Task directions
How many lines in these records hold the string "SlackConfig"? State only that number.

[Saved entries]

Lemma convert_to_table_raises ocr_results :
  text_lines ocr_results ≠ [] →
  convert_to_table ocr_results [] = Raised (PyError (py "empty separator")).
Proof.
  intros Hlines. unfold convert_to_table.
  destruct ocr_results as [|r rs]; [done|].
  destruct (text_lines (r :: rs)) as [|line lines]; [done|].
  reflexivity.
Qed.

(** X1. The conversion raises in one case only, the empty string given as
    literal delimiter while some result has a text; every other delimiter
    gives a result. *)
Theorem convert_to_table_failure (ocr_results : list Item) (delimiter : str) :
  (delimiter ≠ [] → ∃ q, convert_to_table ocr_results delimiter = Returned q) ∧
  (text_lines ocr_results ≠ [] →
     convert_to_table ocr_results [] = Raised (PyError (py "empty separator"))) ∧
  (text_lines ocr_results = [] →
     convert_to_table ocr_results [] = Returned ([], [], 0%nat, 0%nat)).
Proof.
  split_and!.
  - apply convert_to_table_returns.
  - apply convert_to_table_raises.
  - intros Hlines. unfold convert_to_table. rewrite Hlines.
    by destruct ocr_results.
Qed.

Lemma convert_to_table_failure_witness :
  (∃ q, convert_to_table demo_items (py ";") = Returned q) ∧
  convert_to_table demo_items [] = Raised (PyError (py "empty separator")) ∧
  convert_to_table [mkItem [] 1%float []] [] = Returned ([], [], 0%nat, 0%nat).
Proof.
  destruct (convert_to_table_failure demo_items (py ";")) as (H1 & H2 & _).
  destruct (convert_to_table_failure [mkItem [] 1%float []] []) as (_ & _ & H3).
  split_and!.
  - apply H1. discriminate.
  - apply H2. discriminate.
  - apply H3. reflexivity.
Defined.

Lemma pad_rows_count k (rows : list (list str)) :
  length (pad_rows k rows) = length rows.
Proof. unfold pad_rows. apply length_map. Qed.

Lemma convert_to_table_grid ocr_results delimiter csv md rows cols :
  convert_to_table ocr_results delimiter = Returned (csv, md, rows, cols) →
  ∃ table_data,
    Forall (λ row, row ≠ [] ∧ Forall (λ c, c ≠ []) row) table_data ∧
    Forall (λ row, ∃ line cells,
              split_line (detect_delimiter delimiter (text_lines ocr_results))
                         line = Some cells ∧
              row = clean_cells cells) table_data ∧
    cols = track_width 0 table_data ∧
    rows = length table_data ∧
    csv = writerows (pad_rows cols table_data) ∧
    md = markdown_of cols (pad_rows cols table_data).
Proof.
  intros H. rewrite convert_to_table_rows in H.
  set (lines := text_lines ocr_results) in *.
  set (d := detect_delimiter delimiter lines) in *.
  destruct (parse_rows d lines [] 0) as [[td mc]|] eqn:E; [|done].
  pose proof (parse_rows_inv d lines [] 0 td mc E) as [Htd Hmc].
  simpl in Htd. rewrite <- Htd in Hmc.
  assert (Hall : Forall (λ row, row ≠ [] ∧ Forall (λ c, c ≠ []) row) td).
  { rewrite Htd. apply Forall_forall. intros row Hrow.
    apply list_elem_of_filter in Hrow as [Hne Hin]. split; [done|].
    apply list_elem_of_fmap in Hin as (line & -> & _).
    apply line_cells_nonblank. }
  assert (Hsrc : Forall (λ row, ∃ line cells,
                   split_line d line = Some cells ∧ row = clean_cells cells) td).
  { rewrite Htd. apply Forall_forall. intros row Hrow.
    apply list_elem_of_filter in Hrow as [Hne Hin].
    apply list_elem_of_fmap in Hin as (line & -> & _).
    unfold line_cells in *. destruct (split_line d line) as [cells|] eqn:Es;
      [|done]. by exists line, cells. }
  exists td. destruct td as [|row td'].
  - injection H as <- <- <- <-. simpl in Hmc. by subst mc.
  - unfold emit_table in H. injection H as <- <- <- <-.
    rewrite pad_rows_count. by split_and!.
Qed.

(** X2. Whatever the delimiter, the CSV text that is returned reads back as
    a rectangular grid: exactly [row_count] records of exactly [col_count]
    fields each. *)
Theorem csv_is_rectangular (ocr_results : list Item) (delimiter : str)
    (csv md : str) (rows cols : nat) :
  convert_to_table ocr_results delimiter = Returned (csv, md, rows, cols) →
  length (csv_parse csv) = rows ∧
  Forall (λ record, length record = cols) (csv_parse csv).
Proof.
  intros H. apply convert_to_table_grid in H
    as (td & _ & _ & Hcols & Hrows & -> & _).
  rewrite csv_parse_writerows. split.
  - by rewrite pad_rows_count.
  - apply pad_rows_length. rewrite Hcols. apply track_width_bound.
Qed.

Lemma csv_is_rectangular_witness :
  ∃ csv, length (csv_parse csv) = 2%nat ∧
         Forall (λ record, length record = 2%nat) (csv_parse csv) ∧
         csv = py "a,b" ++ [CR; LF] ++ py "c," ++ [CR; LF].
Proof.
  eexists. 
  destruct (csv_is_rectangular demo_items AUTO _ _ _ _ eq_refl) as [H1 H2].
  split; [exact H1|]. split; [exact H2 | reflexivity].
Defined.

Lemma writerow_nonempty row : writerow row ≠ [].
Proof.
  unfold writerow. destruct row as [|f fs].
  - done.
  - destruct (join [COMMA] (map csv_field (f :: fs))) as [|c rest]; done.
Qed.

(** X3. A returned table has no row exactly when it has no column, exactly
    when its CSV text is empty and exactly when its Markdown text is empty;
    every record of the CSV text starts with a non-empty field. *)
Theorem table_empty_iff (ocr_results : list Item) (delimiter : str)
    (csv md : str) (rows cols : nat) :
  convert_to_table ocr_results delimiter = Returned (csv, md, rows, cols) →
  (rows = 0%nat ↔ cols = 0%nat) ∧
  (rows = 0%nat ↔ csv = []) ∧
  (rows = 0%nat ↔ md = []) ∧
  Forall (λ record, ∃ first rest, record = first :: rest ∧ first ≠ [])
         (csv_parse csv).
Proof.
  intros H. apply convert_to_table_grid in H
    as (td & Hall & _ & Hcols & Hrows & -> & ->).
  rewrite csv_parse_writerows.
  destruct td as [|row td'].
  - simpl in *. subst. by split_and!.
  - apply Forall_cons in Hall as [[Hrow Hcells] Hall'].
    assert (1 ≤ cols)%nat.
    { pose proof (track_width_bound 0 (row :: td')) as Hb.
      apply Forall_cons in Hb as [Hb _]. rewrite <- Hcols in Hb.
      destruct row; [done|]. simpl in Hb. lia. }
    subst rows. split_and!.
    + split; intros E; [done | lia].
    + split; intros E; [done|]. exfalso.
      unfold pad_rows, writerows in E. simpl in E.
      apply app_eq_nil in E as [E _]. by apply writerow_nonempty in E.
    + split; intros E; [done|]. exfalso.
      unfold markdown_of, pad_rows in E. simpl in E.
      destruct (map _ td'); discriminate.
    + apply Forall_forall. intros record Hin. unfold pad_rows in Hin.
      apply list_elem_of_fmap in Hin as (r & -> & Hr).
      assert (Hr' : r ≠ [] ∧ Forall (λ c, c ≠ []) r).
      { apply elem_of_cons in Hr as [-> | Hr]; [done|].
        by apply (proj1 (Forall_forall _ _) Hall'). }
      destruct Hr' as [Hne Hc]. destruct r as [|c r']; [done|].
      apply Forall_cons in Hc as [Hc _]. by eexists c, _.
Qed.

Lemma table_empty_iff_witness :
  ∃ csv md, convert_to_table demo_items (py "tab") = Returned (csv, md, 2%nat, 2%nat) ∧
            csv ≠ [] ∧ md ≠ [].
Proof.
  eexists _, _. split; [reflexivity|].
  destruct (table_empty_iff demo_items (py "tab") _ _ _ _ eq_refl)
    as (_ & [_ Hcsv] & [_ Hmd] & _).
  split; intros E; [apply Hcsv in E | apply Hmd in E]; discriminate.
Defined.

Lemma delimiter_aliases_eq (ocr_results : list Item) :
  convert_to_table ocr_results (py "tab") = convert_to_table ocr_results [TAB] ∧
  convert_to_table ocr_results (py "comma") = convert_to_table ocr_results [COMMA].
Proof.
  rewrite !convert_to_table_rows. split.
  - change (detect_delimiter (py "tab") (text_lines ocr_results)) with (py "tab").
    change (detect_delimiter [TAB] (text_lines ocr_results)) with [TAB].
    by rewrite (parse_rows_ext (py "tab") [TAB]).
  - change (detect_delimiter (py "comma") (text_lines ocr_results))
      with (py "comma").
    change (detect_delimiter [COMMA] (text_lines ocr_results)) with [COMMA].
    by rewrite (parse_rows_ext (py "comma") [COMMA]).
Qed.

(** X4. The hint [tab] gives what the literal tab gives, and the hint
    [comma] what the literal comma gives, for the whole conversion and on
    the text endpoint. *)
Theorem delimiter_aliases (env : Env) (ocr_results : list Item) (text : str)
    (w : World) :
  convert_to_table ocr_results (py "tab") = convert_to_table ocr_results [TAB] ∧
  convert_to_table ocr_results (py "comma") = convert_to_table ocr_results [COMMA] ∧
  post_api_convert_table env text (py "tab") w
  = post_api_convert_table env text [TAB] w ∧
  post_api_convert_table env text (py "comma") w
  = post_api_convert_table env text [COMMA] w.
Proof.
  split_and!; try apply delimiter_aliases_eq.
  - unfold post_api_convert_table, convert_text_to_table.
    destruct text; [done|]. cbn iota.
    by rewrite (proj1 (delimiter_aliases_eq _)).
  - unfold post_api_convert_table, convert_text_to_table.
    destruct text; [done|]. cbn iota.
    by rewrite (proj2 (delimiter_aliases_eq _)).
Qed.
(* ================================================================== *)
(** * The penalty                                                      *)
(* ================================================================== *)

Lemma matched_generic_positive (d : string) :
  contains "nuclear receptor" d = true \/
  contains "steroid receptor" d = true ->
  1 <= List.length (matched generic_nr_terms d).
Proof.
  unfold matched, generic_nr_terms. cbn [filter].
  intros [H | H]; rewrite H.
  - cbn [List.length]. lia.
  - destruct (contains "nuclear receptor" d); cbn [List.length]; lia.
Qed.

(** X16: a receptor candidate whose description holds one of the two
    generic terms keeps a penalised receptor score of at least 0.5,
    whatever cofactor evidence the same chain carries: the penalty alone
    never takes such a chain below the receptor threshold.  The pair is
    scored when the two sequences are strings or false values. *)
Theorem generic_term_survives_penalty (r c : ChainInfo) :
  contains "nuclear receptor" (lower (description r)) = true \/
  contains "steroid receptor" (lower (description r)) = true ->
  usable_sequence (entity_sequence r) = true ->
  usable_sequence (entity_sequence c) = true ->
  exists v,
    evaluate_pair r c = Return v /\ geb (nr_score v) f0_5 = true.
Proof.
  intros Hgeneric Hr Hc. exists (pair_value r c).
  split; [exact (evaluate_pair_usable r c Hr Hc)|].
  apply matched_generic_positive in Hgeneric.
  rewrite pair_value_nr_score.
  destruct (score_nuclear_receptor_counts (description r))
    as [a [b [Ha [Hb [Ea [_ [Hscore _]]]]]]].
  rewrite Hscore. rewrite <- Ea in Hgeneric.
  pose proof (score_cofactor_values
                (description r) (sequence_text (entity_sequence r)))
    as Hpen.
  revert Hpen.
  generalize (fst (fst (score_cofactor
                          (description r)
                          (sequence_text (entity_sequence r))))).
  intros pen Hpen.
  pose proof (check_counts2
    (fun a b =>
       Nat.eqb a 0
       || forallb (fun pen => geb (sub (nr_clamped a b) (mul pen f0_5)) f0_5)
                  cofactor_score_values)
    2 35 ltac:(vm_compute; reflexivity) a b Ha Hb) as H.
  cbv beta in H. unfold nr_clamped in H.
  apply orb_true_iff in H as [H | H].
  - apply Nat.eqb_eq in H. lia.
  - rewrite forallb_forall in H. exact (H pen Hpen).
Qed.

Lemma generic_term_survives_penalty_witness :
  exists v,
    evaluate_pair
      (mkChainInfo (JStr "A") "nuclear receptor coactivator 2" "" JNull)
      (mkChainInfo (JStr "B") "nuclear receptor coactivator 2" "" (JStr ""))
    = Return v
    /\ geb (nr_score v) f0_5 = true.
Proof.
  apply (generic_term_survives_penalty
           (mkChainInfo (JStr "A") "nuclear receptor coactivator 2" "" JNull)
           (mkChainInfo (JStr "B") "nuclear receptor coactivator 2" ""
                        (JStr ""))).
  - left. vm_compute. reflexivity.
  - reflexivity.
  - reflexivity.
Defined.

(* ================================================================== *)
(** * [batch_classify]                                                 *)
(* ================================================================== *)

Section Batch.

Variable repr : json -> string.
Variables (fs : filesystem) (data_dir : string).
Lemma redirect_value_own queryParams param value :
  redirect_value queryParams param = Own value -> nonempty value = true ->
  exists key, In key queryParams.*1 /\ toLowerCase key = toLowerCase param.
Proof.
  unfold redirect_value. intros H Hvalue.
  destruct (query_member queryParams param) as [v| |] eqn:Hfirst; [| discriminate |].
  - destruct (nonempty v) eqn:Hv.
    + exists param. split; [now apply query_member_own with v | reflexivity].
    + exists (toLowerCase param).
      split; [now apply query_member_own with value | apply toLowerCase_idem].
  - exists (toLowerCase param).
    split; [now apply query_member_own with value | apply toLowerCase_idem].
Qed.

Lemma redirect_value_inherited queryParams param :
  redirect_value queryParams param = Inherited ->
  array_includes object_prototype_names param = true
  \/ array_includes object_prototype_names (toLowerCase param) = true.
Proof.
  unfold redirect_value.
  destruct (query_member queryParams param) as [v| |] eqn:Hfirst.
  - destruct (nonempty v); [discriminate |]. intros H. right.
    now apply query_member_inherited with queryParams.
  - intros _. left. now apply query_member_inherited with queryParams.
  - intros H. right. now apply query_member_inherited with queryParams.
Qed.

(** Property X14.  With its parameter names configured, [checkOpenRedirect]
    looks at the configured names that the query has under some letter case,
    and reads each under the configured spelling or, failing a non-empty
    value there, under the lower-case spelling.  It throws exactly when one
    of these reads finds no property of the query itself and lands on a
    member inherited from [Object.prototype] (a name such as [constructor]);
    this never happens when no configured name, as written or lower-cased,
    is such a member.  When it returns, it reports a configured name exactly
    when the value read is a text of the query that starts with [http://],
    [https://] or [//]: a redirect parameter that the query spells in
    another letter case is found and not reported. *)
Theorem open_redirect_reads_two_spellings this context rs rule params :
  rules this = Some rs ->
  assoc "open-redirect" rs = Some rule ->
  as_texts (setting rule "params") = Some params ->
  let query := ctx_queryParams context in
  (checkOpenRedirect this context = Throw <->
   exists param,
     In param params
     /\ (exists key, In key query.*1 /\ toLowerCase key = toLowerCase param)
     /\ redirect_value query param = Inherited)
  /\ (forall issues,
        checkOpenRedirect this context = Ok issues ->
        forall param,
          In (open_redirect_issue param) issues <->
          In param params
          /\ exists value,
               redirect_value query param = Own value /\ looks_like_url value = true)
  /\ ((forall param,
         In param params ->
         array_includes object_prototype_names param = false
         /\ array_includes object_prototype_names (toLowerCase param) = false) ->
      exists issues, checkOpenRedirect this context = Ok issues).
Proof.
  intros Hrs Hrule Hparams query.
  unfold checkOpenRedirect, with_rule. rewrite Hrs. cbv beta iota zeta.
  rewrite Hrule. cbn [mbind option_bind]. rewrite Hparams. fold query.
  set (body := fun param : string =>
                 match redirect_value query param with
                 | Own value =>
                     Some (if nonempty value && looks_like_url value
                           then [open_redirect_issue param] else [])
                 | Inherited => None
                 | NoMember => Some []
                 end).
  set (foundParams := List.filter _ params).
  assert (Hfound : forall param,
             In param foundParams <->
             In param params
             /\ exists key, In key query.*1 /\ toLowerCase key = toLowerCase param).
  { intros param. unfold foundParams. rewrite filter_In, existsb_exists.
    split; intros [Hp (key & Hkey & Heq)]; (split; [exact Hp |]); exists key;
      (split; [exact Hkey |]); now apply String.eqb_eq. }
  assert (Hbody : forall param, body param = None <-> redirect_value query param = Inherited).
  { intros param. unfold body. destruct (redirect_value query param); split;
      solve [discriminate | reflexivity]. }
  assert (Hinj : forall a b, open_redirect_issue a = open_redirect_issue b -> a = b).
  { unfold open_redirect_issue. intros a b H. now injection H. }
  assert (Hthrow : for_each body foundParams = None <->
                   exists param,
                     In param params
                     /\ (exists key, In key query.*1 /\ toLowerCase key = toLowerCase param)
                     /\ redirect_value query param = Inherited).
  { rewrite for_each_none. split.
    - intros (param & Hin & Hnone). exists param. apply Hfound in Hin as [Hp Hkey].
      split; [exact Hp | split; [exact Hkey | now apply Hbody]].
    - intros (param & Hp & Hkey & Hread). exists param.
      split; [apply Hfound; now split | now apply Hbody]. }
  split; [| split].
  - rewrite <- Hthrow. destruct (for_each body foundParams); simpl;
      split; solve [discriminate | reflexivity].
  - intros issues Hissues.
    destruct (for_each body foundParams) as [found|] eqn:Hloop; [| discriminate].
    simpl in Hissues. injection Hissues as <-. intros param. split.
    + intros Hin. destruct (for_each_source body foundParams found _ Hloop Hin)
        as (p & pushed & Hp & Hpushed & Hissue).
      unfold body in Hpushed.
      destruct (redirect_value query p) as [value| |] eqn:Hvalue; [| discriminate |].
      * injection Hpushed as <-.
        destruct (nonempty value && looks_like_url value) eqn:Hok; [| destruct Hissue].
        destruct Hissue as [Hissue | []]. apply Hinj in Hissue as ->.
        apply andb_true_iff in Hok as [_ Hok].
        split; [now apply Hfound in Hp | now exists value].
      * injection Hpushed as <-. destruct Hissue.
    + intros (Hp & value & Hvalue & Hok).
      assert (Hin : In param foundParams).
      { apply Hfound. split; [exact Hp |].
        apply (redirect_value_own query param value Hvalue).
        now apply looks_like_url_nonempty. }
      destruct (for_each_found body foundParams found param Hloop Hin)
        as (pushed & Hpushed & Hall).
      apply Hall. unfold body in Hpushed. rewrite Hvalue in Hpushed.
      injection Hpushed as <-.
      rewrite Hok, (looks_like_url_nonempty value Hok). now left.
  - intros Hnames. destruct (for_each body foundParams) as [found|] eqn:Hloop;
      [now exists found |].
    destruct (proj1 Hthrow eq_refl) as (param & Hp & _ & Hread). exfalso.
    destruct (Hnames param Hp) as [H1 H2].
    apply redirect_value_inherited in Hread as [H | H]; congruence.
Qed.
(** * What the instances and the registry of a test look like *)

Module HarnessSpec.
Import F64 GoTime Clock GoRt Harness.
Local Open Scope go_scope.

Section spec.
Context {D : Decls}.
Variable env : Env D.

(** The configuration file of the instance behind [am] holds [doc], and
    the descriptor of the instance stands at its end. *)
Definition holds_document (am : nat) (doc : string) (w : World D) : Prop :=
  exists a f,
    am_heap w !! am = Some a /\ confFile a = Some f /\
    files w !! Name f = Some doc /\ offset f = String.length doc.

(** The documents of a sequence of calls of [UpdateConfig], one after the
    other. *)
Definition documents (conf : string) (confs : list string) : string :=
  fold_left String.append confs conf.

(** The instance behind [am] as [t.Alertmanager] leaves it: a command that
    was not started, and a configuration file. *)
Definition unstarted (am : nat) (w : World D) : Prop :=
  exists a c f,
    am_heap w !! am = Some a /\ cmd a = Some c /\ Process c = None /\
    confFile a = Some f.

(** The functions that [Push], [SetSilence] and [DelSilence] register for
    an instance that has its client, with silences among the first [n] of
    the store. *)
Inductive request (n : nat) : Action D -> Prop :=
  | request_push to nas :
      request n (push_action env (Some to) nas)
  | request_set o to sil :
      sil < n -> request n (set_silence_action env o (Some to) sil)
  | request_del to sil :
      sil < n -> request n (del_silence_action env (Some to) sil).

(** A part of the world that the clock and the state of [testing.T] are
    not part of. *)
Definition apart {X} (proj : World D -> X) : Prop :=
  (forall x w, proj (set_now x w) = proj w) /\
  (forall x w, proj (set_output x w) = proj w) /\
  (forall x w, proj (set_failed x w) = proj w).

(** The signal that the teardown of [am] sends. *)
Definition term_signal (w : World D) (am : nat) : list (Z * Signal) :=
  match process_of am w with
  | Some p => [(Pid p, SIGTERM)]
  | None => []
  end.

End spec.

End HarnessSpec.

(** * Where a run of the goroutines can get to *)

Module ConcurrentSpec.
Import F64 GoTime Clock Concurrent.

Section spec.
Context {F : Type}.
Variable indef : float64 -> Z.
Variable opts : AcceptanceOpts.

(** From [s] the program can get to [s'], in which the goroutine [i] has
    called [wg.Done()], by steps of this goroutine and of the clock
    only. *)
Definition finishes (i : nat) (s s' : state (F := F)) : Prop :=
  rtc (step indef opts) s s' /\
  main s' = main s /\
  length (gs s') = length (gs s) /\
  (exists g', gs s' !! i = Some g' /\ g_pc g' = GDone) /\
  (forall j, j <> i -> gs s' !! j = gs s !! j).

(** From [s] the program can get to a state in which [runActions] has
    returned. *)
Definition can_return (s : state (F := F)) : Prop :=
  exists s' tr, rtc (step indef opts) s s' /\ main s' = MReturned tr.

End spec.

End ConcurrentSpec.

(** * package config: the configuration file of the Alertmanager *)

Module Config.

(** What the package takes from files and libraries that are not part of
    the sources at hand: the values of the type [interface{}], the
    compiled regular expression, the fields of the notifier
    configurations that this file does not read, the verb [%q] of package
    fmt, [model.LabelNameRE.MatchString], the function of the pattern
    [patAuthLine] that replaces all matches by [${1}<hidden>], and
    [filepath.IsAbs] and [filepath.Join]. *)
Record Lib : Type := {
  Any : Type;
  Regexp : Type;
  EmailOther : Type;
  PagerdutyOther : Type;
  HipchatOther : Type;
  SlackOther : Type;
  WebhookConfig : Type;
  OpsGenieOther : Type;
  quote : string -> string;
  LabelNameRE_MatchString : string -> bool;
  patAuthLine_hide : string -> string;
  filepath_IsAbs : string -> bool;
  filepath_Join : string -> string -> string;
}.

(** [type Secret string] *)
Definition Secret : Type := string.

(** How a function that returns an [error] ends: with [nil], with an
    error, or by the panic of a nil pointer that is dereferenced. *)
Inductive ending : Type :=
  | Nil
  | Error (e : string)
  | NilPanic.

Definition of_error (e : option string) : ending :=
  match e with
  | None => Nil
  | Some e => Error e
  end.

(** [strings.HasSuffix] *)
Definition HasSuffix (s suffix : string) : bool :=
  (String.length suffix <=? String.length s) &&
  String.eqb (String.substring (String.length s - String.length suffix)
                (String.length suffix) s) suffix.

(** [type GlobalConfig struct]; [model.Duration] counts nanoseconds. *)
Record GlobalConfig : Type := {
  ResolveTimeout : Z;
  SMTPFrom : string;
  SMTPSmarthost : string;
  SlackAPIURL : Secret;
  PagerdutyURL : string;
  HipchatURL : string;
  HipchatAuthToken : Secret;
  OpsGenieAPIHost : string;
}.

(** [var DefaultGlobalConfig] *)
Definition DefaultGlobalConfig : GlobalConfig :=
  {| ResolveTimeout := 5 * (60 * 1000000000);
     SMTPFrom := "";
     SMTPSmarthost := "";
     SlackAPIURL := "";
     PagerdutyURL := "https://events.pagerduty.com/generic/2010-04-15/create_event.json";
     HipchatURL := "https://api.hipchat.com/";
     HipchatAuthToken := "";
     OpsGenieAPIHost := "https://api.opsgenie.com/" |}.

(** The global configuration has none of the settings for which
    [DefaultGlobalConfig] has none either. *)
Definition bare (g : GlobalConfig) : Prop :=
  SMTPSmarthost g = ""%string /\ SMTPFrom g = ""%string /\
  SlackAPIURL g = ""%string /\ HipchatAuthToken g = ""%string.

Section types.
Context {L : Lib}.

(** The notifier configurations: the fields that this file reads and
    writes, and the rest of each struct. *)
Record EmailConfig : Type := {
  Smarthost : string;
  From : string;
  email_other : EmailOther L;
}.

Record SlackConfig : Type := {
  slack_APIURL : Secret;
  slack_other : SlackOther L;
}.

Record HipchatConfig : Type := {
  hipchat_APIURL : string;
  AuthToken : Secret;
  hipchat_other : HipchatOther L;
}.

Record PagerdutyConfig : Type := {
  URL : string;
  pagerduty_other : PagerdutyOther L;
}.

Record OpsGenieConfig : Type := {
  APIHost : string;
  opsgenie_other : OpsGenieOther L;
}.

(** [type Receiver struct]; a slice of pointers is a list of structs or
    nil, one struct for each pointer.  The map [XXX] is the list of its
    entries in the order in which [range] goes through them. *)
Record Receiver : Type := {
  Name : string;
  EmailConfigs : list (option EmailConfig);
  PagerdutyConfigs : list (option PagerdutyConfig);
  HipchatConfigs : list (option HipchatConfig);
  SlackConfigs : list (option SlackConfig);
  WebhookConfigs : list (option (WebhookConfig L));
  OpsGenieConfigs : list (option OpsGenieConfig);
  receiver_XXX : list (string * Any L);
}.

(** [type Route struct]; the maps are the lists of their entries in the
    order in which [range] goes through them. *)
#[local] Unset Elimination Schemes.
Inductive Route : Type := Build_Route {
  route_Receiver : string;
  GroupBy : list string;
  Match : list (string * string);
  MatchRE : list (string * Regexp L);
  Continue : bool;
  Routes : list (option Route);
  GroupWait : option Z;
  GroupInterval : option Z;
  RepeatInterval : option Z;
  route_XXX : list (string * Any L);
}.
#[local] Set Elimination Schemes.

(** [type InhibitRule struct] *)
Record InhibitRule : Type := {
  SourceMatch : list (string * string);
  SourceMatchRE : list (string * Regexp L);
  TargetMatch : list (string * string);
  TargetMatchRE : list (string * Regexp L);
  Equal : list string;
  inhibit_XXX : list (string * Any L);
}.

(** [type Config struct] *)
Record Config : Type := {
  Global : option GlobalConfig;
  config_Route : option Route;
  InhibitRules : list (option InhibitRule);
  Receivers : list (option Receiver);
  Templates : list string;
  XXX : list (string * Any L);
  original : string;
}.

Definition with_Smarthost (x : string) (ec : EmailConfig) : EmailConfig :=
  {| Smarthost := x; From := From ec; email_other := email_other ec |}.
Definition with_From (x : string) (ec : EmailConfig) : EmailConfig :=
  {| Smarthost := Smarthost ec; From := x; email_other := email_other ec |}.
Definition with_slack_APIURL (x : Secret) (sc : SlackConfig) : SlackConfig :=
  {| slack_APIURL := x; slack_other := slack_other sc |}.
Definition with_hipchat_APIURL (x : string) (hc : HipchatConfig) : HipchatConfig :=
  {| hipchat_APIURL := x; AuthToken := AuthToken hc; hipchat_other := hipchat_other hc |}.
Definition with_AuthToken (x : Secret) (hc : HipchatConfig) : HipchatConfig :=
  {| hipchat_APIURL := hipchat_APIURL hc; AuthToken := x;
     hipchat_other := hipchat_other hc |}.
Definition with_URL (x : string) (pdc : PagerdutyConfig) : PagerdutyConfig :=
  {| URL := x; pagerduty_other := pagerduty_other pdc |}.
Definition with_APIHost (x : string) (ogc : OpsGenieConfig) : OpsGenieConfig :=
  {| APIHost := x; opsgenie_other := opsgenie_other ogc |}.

Result
3